**Problem to work on**:
Of the entries below, return only those lines from the line with "ex_dumps ex_loads (Some" to the line with "eapply (store_then_get (λ", exactly, both included.

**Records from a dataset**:
(** The failure of a task with an instance of [a.B] *)
Lemma store_then_get_witness :
  let s' := (ex_store 0%nat "id" (PExc (Real 1%nat) ["x"]) FAILURE None None start).1 in
  (∃ t, (ex_fetch 1%nat false "id" s').2 = Ok (read_meta (λ x, x) false None "id" (PExc (Real 1%nat) ["x"]) FAILURE None None t)) ∨
  (∃ m, (ex_fetch 1%nat false "id" s').2 = Ok m ∧
        Backend.stored (C := result_codec (λ v : string, v) ex_mro ex_module ex_name ex_name ex_construct 0%nat [0%nat] (λ _, "repr") ex_pickles
          (λ _, true) (λ _, true) "" "" (λ _ _, "call") ex_modules false (λ _, SNone) Payload.Examples.ex_encoder Payload.Examples.ex_decoder
          ex_dumps ex_loads (Some "rev")) "" "id" start = Some (Ok m) ∧ m_status m = SUCCESS).
Proof.
  eapply (store_then_get (λ v : string, v) ex_mro ex_module ex_name ex_name ex_construct 0%nat [0%nat] (λ _, "repr") ex_pickles (λ _, true)
    (λ _, true) "" "" (λ _ _, "call") ex_modules false (λ _, SNone) Payload.Examples.ex_encoder Payload.Examples.ex_decoder ex_dumps ex_loads
    (Some "rev") (λ v, v) (λ x, x)) with (supports := true) (conf := Some "rev") (fuel := 0%nat) (r := PExc (Real 1%nat) ["x"])
    (s' := (ex_store 0%nat "id" (PExc (Real 1%nat) ["x"]) FAILURE None None start).1).
  - intros c enc ct. unfold Payload.Examples.ex_encoder. case_bool_decide; [|done]. intros [= <- <-]. exists reverse.
    split; [reflexivity|apply reverse_involutive].
  - intros c enc ct. unfold Payload.Examples.ex_encoder. case_bool_decide; [|done]. intros [= <- <-]. by vm_compute; set_solver.
  - exact ex_loads_dumps.
  - reflexivity.
  - apply rb_found; [by vm_compute; set_solver|reflexivity|reflexivity|reflexivity].
  - apply injective_projections; [reflexivity|]. exact stored_ok.
  - reflexivity.
  - reflexivity.
Defined.

(** The value of that read *)
Lemma failure_read :
  (ex_fetch 1%nat false "id" (ex_store 0%nat "id" (PExc (Real 1%nat) ["x"]) FAILURE None None start).1).2 =
  Ok (Meta _ _ FAILURE (PExc (Real 1%nat) ["x"]) None None (Some 0) None None None "id").
Proof. vm_compute. reflexivity. Qed.
End Examples.
End StoredResults.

**Exercise output**:
          ex_dumps ex_loads (Some "rev")) "" "id" start = Some (Ok m) ∧ m_status m = SUCCESS).
Proof.
  eapply (store_then_get (λ v : string, v) ex_mro ex_module ex_name ex_name ex_construct 0%nat [0%nat] (λ _, "repr") ex_pickles (λ _, true)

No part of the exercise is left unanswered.